Meeting My Mountain

Born in Seattle, one of my earliest delights was the rare glimpse of Mt. Rainier in her full glory, shimmering through breaks in the clouds. Family weekends, holidays and even commutes across the Cascade Range were punctuated by visits to Paradise, Tipsoo Lake, the Grove of the Patriarchs and Sunrise. We had a hit list of favorite trails and viewpoints that we visited every time, an itinerary that became a family routine, unaltered for nearly 40 years, surviving our ten-year hiatus abroad and my brother and I moving away from Washington state. Mt. Rainier has been part of my life for as long as I can remember and my familiarity with these sites gave me the impression that I knew the mountain like the back of my hand. Mt. Rainier was practically a family member; it was my mountain.

Embarrassingly, it was only ten years ago that I discovered the existence of the Wonderland Trail, a 93-mile backcountry trek circumnavigating the mountain. I had to hike it. The trouble was that my backpacking buddy and I both live at sea level in the tropics, so the 4,000 foot minimum elevation with a promised elevation gain and loss of 22,000 feet along the way was a little daunting.

“Perhaps we should start with the Eastern Loop,” my friend had suggested.

The fact that I knew even less about the Eastern Loop than I did the Wonderland Trail only reinforced my growing realization of how little I knew my mountain. My experiences had lacked breadth. I knew a handful of short trails and look-outs well, but clearly there was much more to Mt. Rainier.

I hadn’t doubted there was more to my mountain than I knew. I’d never summited and had no desire to, for example, but I was under the impression that I’d already hiked the best hikes and viewed the best views. It was becoming disconcertingly obvious that this might not be true. I felt as if I’d discovered some family secret that changed everything.

As I did my research, I rejected the Eastern Loop (a route that involved hiking along the road for several miles) and convinced my friend that the Northern Loop was a superior alternative. At 36-miles it was longer and reportedly more treacherous than the Eastern Loop but promised a truly backcountry experience with unrivaled views. I knew we’d made the right choice when we arrived at the Sunrise Ranger Station to claim our permit and the ranger didn’t stop praising our itinerary, suggesting side routes and explorations we might pursue.

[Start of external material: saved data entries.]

(** * Sentiment pipeline of [youtube_sentiment.sentiment_analyzer]

    A shallow embedding of the response interpreter ([analyze_comment]),
    the batch loop ([analyze_comments_batch]) and the summary
    ([analyze_video_comments]) of [SentimentAnalyzer], with the
    properties the specification states about them.

    - [Text], [Py]: Python strings and values, as far as the analyzer
      uses them.
    - [Json]: the decoder [json.loads] of the standard library, with
      the two limits of the interpreter it can meet.
    - [Analyzer]: the three methods, line by line, over a state that
      holds the comment objects, the calls of the model, the random
      draws and the waits.
    - [Youtube], [Report]: the comment provider of
      [youtube_sentiment.youtube_api] over a client that answers the
      requests, and the table of [youtube_sentiment.report_generator].
    - Then the lemmas, and one theorem for each property C1-C10.
    - Then further properties of the analyzer, the provider and the
      table, X1-X25. *)

From Stdlib Require Import ZArith NArith QArith Lqa Lia Ascii String DecimalString.
From stdpp Require Import base list.

Local Open Scope Z_scope.

(** ** Text

    A Python [str] is a sequence of code points. *)

Module Text.

Definition str : Type := list N.

Definition lit (s : string) : str :=
  map N_of_ascii (list_ascii_of_string s).
Arguments lit s%_string.

Definition dquote : N := 34%N.
Definition backslash : N := 92%N.
Definition backtick : N := 96%N.
Definition lbrace : N := 123%N.
Definition rbrace : N := 125%N.
Definition newline : N := 10%N.

Definition in_range (lo hi c : N) : bool := ((lo <=? c) && (c <=? hi))%N.

(** [str.isspace] for one code point (CPython's [_PyUnicode_IsWhitespace]). *)
Definition is_space (c : N) : bool :=
  in_range 9 13 c || in_range 28 32 c || (c =? 133)%N || (c =? 160)%N
  || (c =? 5760)%N || in_range 8192 8202 c || (c =? 8232)%N || (c =? 8233)%N
  || (c =? 8239)%N || (c =? 8287)%N || (c =? 12288)%N.

(** The text without its leading characters that satisfy [p]. *)
Fixpoint lstrip_by (p : N -> bool) (s : str) : str :=
  match s with
  | [] => []
  | c :: r => if p c then lstrip_by p r else s
  end.

Definition rstrip_by (p : N -> bool) (s : str) : str :=
  rev (lstrip_by p (rev s)).

Definition strip_by (p : N -> bool) (s : str) : str :=
  rstrip_by p (lstrip_by p s).

(** [s.strip()] *)
Definition py_strip (s : str) : str := strip_by is_space s.

(** [s.startswith(p)] *)
Fixpoint startswith (p s : str) : bool :=
  match p, s with
  | [], _ => true
  | _ :: _, [] => false
  | a :: p', b :: s' => (a =? b)%N && startswith p' s'
  end.

(** [s.endswith(p)] *)
Definition endswith (p s : str) : bool := startswith (rev p) (rev s).

(** [p in s] for two strings *)
Fixpoint contains (p s : str) : bool :=
  startswith p s || match s with [] => false | _ :: r => contains p r end.

(** [s.find(c)] for a one-character needle: first index, or -1. *)
Fixpoint find (c : N) (s : str) : Z :=
  match s with
  | [] => -1
  | x :: r =>
      if (x =? c)%N then 0
      else let i := find c r in if i <? 0 then -1 else i + 1
  end.

(** [s.rfind(c)] for a one-character needle: last index, or -1. *)
Fixpoint rfind (c : N) (s : str) : Z :=
  match s with
  | [] => -1
  | x :: r =>
      let i := rfind c r in
      if 0 <=? i then i + 1 else if (x =? c)%N then 0 else -1
  end.

(** [s[a:b]] for [0 <= a] and [0 <= b]. *)
Definition slice (a b : Z) (s : str) : str :=
  take (Z.to_nat (b - a)) (drop (Z.to_nat a) s).

(** [s[:-k]] *)
Definition drop_last (k : nat) (s : str) : str := take (length s - k) s.

(** [s.lower()] on the letters A-Z.  Outside ASCII only U+0130 and U+212A
    lower to something with an ASCII letter (i and k), and neither letter
    occurs in the one word the analyzer looks for in lowered text. *)
Definition lower_char (c : N) : N :=
  if in_range 65 90 c then (c + 32)%N else c.

Definition lower (s : str) : str := map lower_char s.

Definition str_eqb (a b : str) : bool := bool_decide (a = b).

End Text.
Export Text.

(** ** Python values *)

Module Py.

(** A float is carried as the decimal literal that denotes it (sign,
    coefficient, power of ten) or as one of the three constants; the
    pipeline passes scores through and does no arithmetic on them. *)
Inductive pyfloat :=
| FDec (neg : bool) (coef : N) (exp10 : Z)
| FNaN
| FInf (neg : bool).

#[local] Unset Elimination Schemes.

Inductive pyval :=
| PNone
| PBool (b : bool)
| PInt (z : Z)
| PFloat (f : pyfloat)
| PStr (s : str)
| PList (l : list pyval)
| PDict (d : list (str * pyval)).

#[local] Set Elimination Schemes.

(** A dict keeps its keys in insertion order. *)
Definition dict : Type := list (str * pyval).

Fixpoint dict_get (k : str) (d : dict) : option pyval :=
  match d with
  | [] => None
  | (k', v) :: r => if str_eqb k' k then Some v else dict_get k r
  end.

Definition dict_has (k : str) (d : dict) : bool :=
  match dict_get k d with Some _ => true | None => false end.

(** [d[k] = v]: replaces in place, or appends a new key. *)
Fixpoint dict_set (k : str) (v : pyval) (d : dict) : dict :=
  match d with
  | [] => [(k, v)]
  | (k', v') :: r =>
      if str_eqb k' k then (k', v) :: r else (k', v') :: dict_set k v r
  end.

(** [dict(pairs)] *)
Definition dict_of_pairs (pairs : list (str * pyval)) : dict :=
  fold_left (fun d kv => dict_set (fst kv) (snd kv) d) pairs [].

Definition zero_float : pyval := PFloat (FDec false 0 0).

Definition is_str (s : str) (v : pyval) : bool :=
  match v with PStr s' => str_eqb s' s | _ => false end.

(** The outcome of a call that may raise; an exception is kept as the
    text [str(e)] gives.  The texts below are CPython 3.12's; the
    properties only use that they are not empty and what they contain. *)
Inductive res (A : Type) :=
| Ok (a : A)
| Raise (msg : str).
Arguments Ok {A} a.
Arguments Raise {A} msg.

Definition type_name (v : pyval) : str :=
  match v with
  | PNone => lit "NoneType"
  | PBool _ => lit "bool"
  | PInt _ => lit "int"
  | PFloat _ => lit "float"
  | PStr _ => lit "str"
  | PList _ => lit "list"
  | PDict _ => lit "dict"
  end.

(** [field in v] for a string [field]. *)
Definition py_in (field : str) (v : pyval) : res bool :=
  match v with
  | PDict d => Ok (dict_has field d)
  | PList l => Ok (existsb (is_str field) l)
  | PStr s => Ok (contains field s)
  | _ => Raise (lit "argument of type '" ++ type_name v ++ lit "' is not iterable")
  end.

(** [v[field] = x] for a string [field]. *)
Definition py_setitem (v : pyval) (field : str) (x : pyval) : res pyval :=
  match v with
  | PDict d => Ok (PDict (dict_set field x d))
  | PList _ => Raise (lit "list indices must be integers or slices, not str")
  | _ => Raise (lit "'" ++ type_name v
                ++ lit "' object does not support item assignment")
  end.

(** [v[field]] for a string [field]. *)
Definition py_getitem (v : pyval) (field : str) : res pyval :=
  match v with
  | PDict d =>
      match dict_get field d with
      | Some x => Ok x
      | None => Raise (lit "'" ++ field ++ lit "'")
      end
  | PList _ => Raise (lit "list indices must be integers or slices, not str")
  | PStr _ => Raise (lit "string indices must be integers, not 'str'")
  | _ => Raise (lit "'" ++ type_name v ++ lit "' object is not subscriptable")
  end.

End Py.
Export Py.

(** ** [json.loads]

    The decoder of Python's standard library, for a [str] argument and
    with its default options: the JSON grammar with blanks allowed
    around every token, strings in strict mode, the constants [NaN],
    [Infinity] and [-Infinity], the last value kept for a repeated key.

    The decoder ends in one of three ways: with the value, with
    [json.JSONDecodeError], or with an exception of the interpreter that
    is no [JSONDecodeError] - the [RecursionError] of arrays and objects
    nested deeper than the interpreter has room for, the [ValueError] of
    an integer literal with more digits than [int] accepts.  It reads the
    text from left to right, so what it meets first decides. *)

Module Json.

Inductive token :=
| TLBrace | TRBrace | TLBrack | TRBrack | TComma | TColon
| TStr (s : str)
| TVal (v : pyval).

Definition is_json_ws (c : N) : bool :=
  (c =? 32)%N || (c =? 9)%N || (c =? 10)%N || (c =? 13)%N.

Definition skip_ws (s : str) : str := lstrip_by is_json_ws s.

(** The text between the blanks at both ends; a text and this part of it
    have the same tokens ([lex_json_trim]). *)
Definition json_trim (s : str) : str := strip_by is_json_ws s.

Our itinerary was designed to take it slow and steady, averaging 6 miles a day for six days. We wanted plenty of time to enjoy the wildflowers, admire vistas, explore waterfalls, and observe and photograph bears, marmots, pikas, mountain goats and any other wildlife we might encounter.

Mountain-top snow glistened against a brilliant blue sky as we hit the trailhead adjacent to the Sunrise Visitor Center. The weather was on our side and despite an early start on a week-day, we found ourselves among crowds of day hikers. Our comparatively huge packs drew attention and inspired way-finding volunteers to ask where we were headed.

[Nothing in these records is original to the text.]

(** * The outbound sockets manager of the ZeroMQ driver

    A shallow embedding of
    [oslo_messaging/_drivers/zmq_driver/client/publishers/zmq_publisher_base.py]:
    the exception [UnsupportedSendPattern] and the class [SocketsManager]
    with its dictionary [outbound_sockets], keyed by [str(target)] and
    holding pairs [(socket, timestamp)].

    Python objects are mutable and shared, so sockets live in a heap
    indexed by their identity and the dictionary stores identities.  The
    methods are written in a state-and-exception monad: a raised exception
    keeps every mutation made before it, as in Python. *)

From Stdlib Require Import ZArith Ascii String List.
From stdpp Require Import gmap strings list fin_maps.

Local Open Scope string_scope.
Local Open Scope list_scope.
Local Open Scope Z_scope.

(** ** Exceptions *)

(** An exception object: the name of its class and its message. *)
Record exn : Type := mk_exn { exn_class : string; exn_message : string }.

(** The [%] operator for a format with [%s] conversions and a single string
    argument: the first [%s] is replaced by the argument. *)
Fixpoint percent_s (fmt arg : string) : string :=
  match fmt with
  | EmptyString => EmptyString
  | String c rest =>
      match rest with
      | String d rest' =>
          if (Ascii.eqb c "%"%char && Ascii.eqb d "s"%char)%bool
          then (arg ++ rest')%string
          else String c (percent_s rest arg)
      | EmptyString => String c EmptyString
      end
  end.

(** Modelled from the spec: the base class [rpc_common.RPCException] and the
    translation marker [_LE] are imported, not defined in this file.  The
    marker is taken to return its message identifier, and the base
    constructor to keep the message it receives: the error "carries" it. *)
Definition _LE (msg : string) : string := msg.

Definition RPCException (cls message : string) : exn :=
  {| exn_class := cls; exn_message := message |}.

(** [UnsupportedSendPattern.__init__] *)
Definition UnsupportedSendPattern (pattern_name : string) : exn :=
  let errmsg := percent_s (_LE "Sending pattern %s is unsupported.") pattern_name in
  RPCException "UnsupportedSendPattern" errmsg.

(** [needle] occurs in [hay]. *)
Definition occurs_in (needle hay : string) : Prop :=
  exists before after, hay = (before ++ needle ++ after)%string.

(** ** Sockets, the manager and the world around it *)

Definition sock_id := nat.
Definition Host := string.
Definition Address := string.

(** Modelled from the spec: the transport connection [zmq_socket.ZmqSocket]
    is imported.  It is bound to a context, accumulates the hosts and
    addresses it has been connected to, and can be closed; closing an
    already closed socket does not raise. *)
Record ZmqSocket : Type := mk_socket {
  sk_context : nat;
  sk_socket_type : Z;
  sk_hosts : list Host;
  sk_addresses : list Address;
  sk_closed : bool
}.

Definition sk_add_host (h : Host) (sk : ZmqSocket) : ZmqSocket :=
  {| sk_context := sk_context sk; sk_socket_type := sk_socket_type sk;
     sk_hosts := sk_hosts sk ++ [h]; sk_addresses := sk_addresses sk;
     sk_closed := sk_closed sk |}.

Definition sk_add_address (a : Address) (sk : ZmqSocket) : ZmqSocket :=
  {| sk_context := sk_context sk; sk_socket_type := sk_socket_type sk;
     sk_hosts := sk_hosts sk; sk_addresses := sk_addresses sk ++ [a];
     sk_closed := sk_closed sk |}.

Definition sk_close (sk : ZmqSocket) : ZmqSocket :=
  {| sk_context := sk_context sk; sk_socket_type := sk_socket_type sk;
     sk_hosts := sk_hosts sk; sk_addresses := sk_addresses sk;
     sk_closed := true |}.

Definition sk_add_hosts (hs : list Host) (sk : ZmqSocket) : ZmqSocket :=
  {| sk_context := sk_context sk; sk_socket_type := sk_socket_type sk;
     sk_hosts := sk_hosts sk ++ hs; sk_addresses := sk_addresses sk;
     sk_closed := sk_closed sk |}.

(** [sk'] is [sk] at a later time: the same socket of the same context,
    with the links it had and possibly more, and closed if [sk] was. *)
Definition grown (sk sk' : ZmqSocket) : Prop :=
  sk_context sk' = sk_context sk
  /\ sk_socket_type sk' = sk_socket_type sk
  /\ (exists more, sk_hosts sk' = sk_hosts sk ++ more)
  /\ (exists more, sk_addresses sk' = sk_addresses sk ++ more)
  /\ (sk_closed sk = true -> sk_closed sk' = true).

(** The fields of a [SocketsManager] that never change after [__init__]:
    [conf.zmq_target_expire], the broker address that
    [zmq_address.get_broker_address(conf)] derives from [conf],
    [listener_type], [socket_type] and [zmq_context]. *)
Record SocketsManager : Type := mk_manager {
  zmq_target_expire : Z;
  broker_address : Address;
  listener_type : Z;
  socket_type : Z;
  zmq_context : nat
}.

Inductive result (A : Type) : Type :=
| Return (a : A)
| Raise (e : exn).
Arguments Return {A} a.
Arguments Raise {A} e.

(** The mutable state: the heap of sockets, the dictionary
    [self.outbound_sockets], and what the collaborators have been asked so
    far: the number of clock readings, the discovery lookups and the number
    of connect calls. *)
Record World (Target : Type) : Type := mk_world {
  heap : gmap sock_id ZmqSocket;
  next_sock : sock_id;
  outbound_sockets : gmap string (sock_id * Z);
  ticks : nat;
  lookups : list (Target * string);
  connects : nat
}.
Arguments mk_world {Target}.
Arguments heap {Target}.
Arguments next_sock {Target}.
Arguments outbound_sockets {Target}.
Arguments ticks {Target}.
Arguments lookups {Target}.
Arguments connects {Target}.

(** The collaborators.  A target is opaque: only [str(target)] is used, as
    the cache key.  [zmq_names.socket_type_str] is imported.  [time.time()],
    [matchmaker.get_hosts] and the connect methods of a socket answer by the
    number of calls they have received so far, so that any behaviour,
    raising or not, is covered.  Clock readings and the expiry setting are
    exact numbers. *)
Class Env (Target : Type) : Type := mk_env {
  str : Target -> string;
  socket_type_str : Z -> string;
  clock : nat -> Z;
  matchmaker_get_hosts : nat -> Target -> string -> result (list Host);
  connect_host_error : nat -> sock_id -> Host -> option exn;
  connect_address_error : nat -> sock_id -> Address -> option exn
}.

Section Manager.

Context {Target : Type} `{E : Env Target}.

Definition M (A : Type) : Type := World Target -> result A * World Target.

Definition ret {A} (a : A) : M A := fun w => (Return a, w).

Definition bind {A B} (m : M A) (k : A -> M B) : M B :=
  fun w =>
    match m w with
    | (Return a, w') => k a w'
    | (Raise e, w') => (Raise e, w')
    end.

Notation "x <- m ;; k" := (bind m (fun x => k))
  (at level 100, m at next level, right associativity).
Notation "m ;;; k" := (bind m (fun _ => k))
  (at level 100, right associativity).

Definition set_heap (h : gmap sock_id ZmqSocket) (w : World Target) : World Target :=
  {| heap := h; next_sock := next_sock w;
     outbound_sockets := outbound_sockets w; ticks := ticks w;
     lookups := lookups w; connects := connects w |}.

Definition set_outbound_sockets (d : gmap string (sock_id * Z)) (w : World Target)
  : World Target :=
  {| heap := heap w; next_sock := next_sock w;
     outbound_sockets := d; ticks := ticks w;
     lookups := lookups w; connects := connects w |}.

Definition tick (w : World Target) : World Target :=
  {| heap := heap w; next_sock := next_sock w;
     outbound_sockets := outbound_sockets w; ticks := S (ticks w);
     lookups := lookups w; connects := connects w |}.

Definition log_lookup (target : Target) (kind : string) (w : World Target)
  : World Target :=
  {| heap := heap w; next_sock := next_sock w;
     outbound_sockets := outbound_sockets w; ticks := ticks w;
     lookups := lookups w ++ [(target, kind)]; connects := connects w |}.

Definition count_connect (w : World Target) : World Target :=
  {| heap := heap w; next_sock := next_sock w;
     outbound_sockets := outbound_sockets w; ticks := ticks w;
     lookups := lookups w; connects := S (connects w) |}.

(** [time.time()] *)
Definition time_time : M Z :=
  fun w => (Return (clock (ticks w)), tick w).

(** [self.matchmaker.get_hosts(target, kind)] *)
Definition get_hosts (target : Target) (kind : string) : M (list Host) :=
  fun w => (matchmaker_get_hosts (length (lookups w)) target kind,
            log_lookup target kind w).

(** [socket.connect_to_host(host)] *)
Definition connect_to_host (socket : sock_id) (host : Host) : M unit :=
  fun w =>
    match connect_host_error (connects w) socket host with
    | Some e => (Raise e, count_connect w)
    | None =>
        (Return tt,
         count_connect (set_heap (alter (sk_add_host host) socket (heap w)) w))
    end.

(** [socket.connect_to_address(address)] *)
Definition connect_to_address (socket : sock_id) (address : Address) : M unit :=
  fun w =>
    match connect_address_error (connects w) socket address with
    | Some e => (Raise e, count_connect w)
    | None =>
        (Return tt,
         count_connect (set_heap (alter (sk_add_address address) socket (heap w)) w))
    end.

(** [socket.close()] *)
Definition close (socket : sock_id) : M unit :=
  fun w => (Return tt, set_heap (alter sk_close socket (heap w)) w).

(** [for x in xs: body(x)] *)
Fixpoint for_each {A} (xs : list A) (body : A -> M unit) : M unit :=
  match xs with
  | [] => ret tt
  | x :: xs' => body x ;;; for_each xs' body
  end.

Variable self : SocketsManager.

(** [zmq_socket.ZmqSocket(self.conf, self.zmq_context, self.socket_type)] *)
Definition fresh_socket : ZmqSocket :=
  {| sk_context := zmq_context self; sk_socket_type := socket_type self;
     sk_hosts := []; sk_addresses := []; sk_closed := false |}.

Definition new_ZmqSocket : M sock_id :=
  fun w =>
    (Return (next_sock w),
     {| heap := <[next_sock w := fresh_socket]> (heap w);
        next_sock := S (next_sock w);
        outbound_sockets := outbound_sockets w; ticks := ticks w;
        lookups := lookups w; connects := connects w |}).

(** ** The methods of [SocketsManager] *)

(** The state after [__init__]. *)
Definition init_world : World Target :=
  {| heap := ∅; next_sock := 0%nat; outbound_sockets := ∅; ticks := 0%nat;
     lookups := []; connects := 0%nat |}.

Definition _track_socket (socket : sock_id) (target : Target) : M unit :=
  tm <- time_time ;;
  fun w =>
    (Return tt,
     set_outbound_sockets (<[str target := (socket, tm)]> (outbound_sockets w)) w).

(** [zmq_names.socket_type_str(self.listener_type)] *)
Definition kind : string := socket_type_str (listener_type self).

Definition _get_hosts_and_connect (socket : sock_id) (target : Target) : M unit :=
  hosts <- get_hosts target kind ;;
  for_each hosts (connect_to_host socket) ;;;
  _track_socket socket target.

(** The chained comparison [0 <= expire <= time.time() - tm] reads the
    clock only when its first half holds.  A missing key raises
    [KeyError]. *)
Definition _check_for_new_hosts (target : Target) : M sock_id :=
  fun w =>
    match outbound_sockets w !! str target with
    | None => (Raise (mk_exn "KeyError" (str target)), w)
    | Some (socket, tm) =>
        (if 0 <=? zmq_target_expire self
         then
           now <- time_time ;;
           if zmq_target_expire self <=? now - tm
           then _get_hosts_and_connect socket target ;;; ret socket
           else ret socket
         else ret socket) w
    end.

Definition get_socket (target : Target) : M sock_id :=
  fun w =>
    (if decide (is_Some (outbound_sockets w !! str target))
     then _check_for_new_hosts target
     else
       socket <- new_ZmqSocket ;;
       _get_hosts_and_connect socket target ;;;
       ret socket) w.

Definition get_socket_to_broker (target : Target) : M sock_id :=
  socket <- new_ZmqSocket ;;
  _track_socket socket target ;;;
  let address := broker_address self in
  connect_to_address socket address ;;;
  ret socket.

Definition cleanup : M unit :=
  fun w =>
    for_each (map_to_list (outbound_sockets w))
             (fun '(_, (socket, tm)) => close socket) w.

“Ah, the Northern Loop,” one of them replied to our response, “That’s a nice little walk.”

Nice little walk? Granted it would be a third the distance of the full Wonderland Trail, but little walk wasn’t how I would describe our nearly 40-mile backcountry hike. And yet that first morning did feel like a bit of a stroll despite the 50-pound pack on my back and camera strapped to my side. The trail meandered down ridges, along streams and through meadows studded with wildflowers seemingly sorted into sections having different combinations of color, height and texture – a patch dominated by purple lupine, Gray’s lovage, and red paintbrush, here; avalanche lilies tucked beneath the trees, there. The sun was warming, the breezes cooling. My new pack fit comfortably. The further we walked, the fewer people we encountered. As we dipped down one bend, we spotted a herd of mountain goats on the cliff above. Twenty or thirty goats of all ages trotted across a snowfield, congregating on a patch of rocks where the snow tapered off on a gentle slope to provide basking opportunities in the sun.

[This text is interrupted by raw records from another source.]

(** Without [deep_copy] the order of the two steps makes no difference: the
    snapshot holds the cursor itself, which is given its ID by whichever
    step comes first. *)
Lemma iter_order_shallow classes g deps (p : FullStatePersistence.t) w cursor state :
  FullStatePersistence.deep_copy p = false →
  cursor < length (nodes w) →
  graph_iter classes g deps cursor state (p, w)
  = graph_iter_as_written classes g deps cursor state (p, w).
Proof.
  intros Hdeep Hcursor.
  pose (i := recorded_id (node_id (nodes w !!! cursor))
               (node_snapshot_id (nodes w !!! cursor)) w).
  pose (c := counter_after (node_snapshot_id (nodes w !!! cursor)) w).
  pose (wa := with_node_id cursor i c w).
  pose (w2 := with_node_snaps
                (λ h, h ++ [MkNodeSnapshot (captured_state false state w) cursor
                              None None created i])
                (with_node_id cursor i c
                   (with_states (λ h, h ++ captured_copy false state w) w))).
  assert (node_get_snapshot_id cursor w = (i, wa)) as E1
    by by rewrite node_get_snapshot_id_eq.
  assert (capture_node false state cursor w = (length (node_snaps w), w2)) as E3
    by by rewrite capture_node_eq.
  assert (capture_node false state cursor wa = (length (node_snaps w), w2)) as E2.
  { rewrite capture_node_eq by (unfold wa, with_node_id; cbn; by rewrite length_insert).
    unfold w2, wa, recorded_id, counter_after, with_node_snaps, with_node_id, with_nodes,
      with_states, with_id_counter, captured_state, captured_copy.
    destruct w; cbn. rewrite list_insert_insert_eq.
    rewrite !list_lookup_total_insert_eq by done. cbn. by destruct state. }
  assert (node_get_snapshot_id cursor w2 = (i, w2)) as E4.
  { unfold node_get_snapshot_id.
    assert (nodes w2 !!! cursor
            = MkNode (node_id (nodes w !!! cursor)) (node_fields (nodes w !!! cursor))
                (Some i))
      as -> by (unfold w2, with_node_id; cbn; by rewrite list_lookup_total_insert_eq).
    done. }
  unfold graph_iter, graph_iter_as_written, bind, cursor_snapshot_id.
  cbn [snapshot_node record_run Full_persistence].
  rewrite E1, !full_snapshot_node_capture, Hdeep, E2, E3, E4. done.
Qed.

We split a huckleberry wine sparkler on a log surrounded by waist-high tufts of beargrass blossoms in Grand Park, a meadow I’d never visited. As we gazed past flowers and evergreens at an expansive view of the peak, my friend commented that these landscapes were some of the most spectacular she’d seen in her entire life, a big compliment given that she’d spent a couple of years living in Grand Canyon National Park. I had to agree. In some ways this was the familiar scenery from my childhood that felt like home, but I was experiencing it anew. I was getting to know my mountain; and I like to think it was getting to know me.